> [Description of the task] Set down exactly, from the records below, the line with "(the recorder object" through the line with "or a directory;", and nothing else.

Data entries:
== Segment start ==
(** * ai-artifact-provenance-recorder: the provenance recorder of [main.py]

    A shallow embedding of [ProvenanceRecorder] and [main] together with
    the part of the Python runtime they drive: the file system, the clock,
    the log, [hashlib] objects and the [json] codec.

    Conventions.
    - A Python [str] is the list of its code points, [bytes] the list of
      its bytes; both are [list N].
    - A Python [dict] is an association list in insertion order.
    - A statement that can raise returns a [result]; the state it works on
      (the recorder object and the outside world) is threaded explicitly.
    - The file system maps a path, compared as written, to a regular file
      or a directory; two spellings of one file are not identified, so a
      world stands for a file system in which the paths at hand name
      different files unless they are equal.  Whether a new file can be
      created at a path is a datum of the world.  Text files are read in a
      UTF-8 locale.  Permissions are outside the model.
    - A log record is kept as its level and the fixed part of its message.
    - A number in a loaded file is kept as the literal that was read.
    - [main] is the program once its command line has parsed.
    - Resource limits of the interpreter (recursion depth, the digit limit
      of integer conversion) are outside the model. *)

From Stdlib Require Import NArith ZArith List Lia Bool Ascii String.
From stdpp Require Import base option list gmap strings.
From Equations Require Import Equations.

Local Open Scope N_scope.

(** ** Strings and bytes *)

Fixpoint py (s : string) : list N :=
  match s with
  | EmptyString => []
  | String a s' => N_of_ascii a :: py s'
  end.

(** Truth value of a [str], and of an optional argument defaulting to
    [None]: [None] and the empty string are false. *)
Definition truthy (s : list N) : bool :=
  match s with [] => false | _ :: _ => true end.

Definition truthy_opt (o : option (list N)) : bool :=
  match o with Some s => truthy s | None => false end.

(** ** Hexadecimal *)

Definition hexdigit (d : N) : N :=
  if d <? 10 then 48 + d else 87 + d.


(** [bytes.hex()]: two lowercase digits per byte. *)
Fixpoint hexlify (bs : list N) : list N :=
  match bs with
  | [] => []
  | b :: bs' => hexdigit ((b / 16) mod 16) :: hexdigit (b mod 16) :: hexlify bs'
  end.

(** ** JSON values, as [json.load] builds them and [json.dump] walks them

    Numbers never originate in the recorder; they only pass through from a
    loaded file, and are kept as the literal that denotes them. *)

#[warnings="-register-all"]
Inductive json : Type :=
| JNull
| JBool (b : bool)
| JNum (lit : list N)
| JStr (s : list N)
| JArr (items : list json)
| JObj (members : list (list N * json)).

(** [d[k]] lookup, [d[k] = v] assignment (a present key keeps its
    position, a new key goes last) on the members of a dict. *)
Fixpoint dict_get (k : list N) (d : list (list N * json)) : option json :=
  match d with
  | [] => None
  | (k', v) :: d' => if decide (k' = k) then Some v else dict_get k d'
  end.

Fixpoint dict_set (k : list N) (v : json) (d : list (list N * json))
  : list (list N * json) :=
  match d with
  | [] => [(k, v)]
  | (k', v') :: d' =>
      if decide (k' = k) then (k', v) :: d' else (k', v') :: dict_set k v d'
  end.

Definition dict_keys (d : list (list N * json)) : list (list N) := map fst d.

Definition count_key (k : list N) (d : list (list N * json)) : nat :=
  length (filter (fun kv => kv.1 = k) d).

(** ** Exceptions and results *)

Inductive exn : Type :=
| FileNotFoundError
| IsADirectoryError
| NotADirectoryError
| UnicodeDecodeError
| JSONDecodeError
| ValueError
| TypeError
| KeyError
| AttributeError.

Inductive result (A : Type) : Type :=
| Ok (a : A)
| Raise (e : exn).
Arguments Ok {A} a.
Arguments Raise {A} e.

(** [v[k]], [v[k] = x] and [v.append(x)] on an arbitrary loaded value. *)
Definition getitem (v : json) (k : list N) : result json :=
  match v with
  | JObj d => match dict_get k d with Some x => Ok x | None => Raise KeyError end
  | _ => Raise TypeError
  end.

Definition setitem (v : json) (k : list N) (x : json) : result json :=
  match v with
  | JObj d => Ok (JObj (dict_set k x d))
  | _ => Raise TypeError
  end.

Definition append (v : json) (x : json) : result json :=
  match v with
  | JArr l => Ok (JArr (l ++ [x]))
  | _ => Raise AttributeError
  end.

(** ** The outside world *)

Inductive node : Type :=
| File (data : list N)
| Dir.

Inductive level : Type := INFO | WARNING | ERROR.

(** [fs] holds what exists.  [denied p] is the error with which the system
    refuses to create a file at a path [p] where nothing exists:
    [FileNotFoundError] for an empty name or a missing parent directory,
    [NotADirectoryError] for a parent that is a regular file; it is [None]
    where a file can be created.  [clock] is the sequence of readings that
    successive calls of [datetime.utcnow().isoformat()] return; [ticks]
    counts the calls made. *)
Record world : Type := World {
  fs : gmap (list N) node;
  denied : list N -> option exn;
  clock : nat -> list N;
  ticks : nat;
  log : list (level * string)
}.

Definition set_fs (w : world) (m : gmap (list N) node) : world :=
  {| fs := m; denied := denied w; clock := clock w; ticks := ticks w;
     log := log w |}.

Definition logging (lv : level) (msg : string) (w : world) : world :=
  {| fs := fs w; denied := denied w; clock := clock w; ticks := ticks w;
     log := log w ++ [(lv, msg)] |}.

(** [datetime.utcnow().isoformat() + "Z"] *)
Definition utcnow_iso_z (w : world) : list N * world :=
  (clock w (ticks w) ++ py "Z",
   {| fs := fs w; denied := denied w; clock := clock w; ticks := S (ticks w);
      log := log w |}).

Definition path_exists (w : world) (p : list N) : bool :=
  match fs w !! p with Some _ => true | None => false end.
== Segment end ==
> [Response to the task]
      (the recorder object and the outside world) is threaded explicitly.
    - The file system maps a path, compared as written, to a regular file
      or a directory; two spellings of one file are not identified, so a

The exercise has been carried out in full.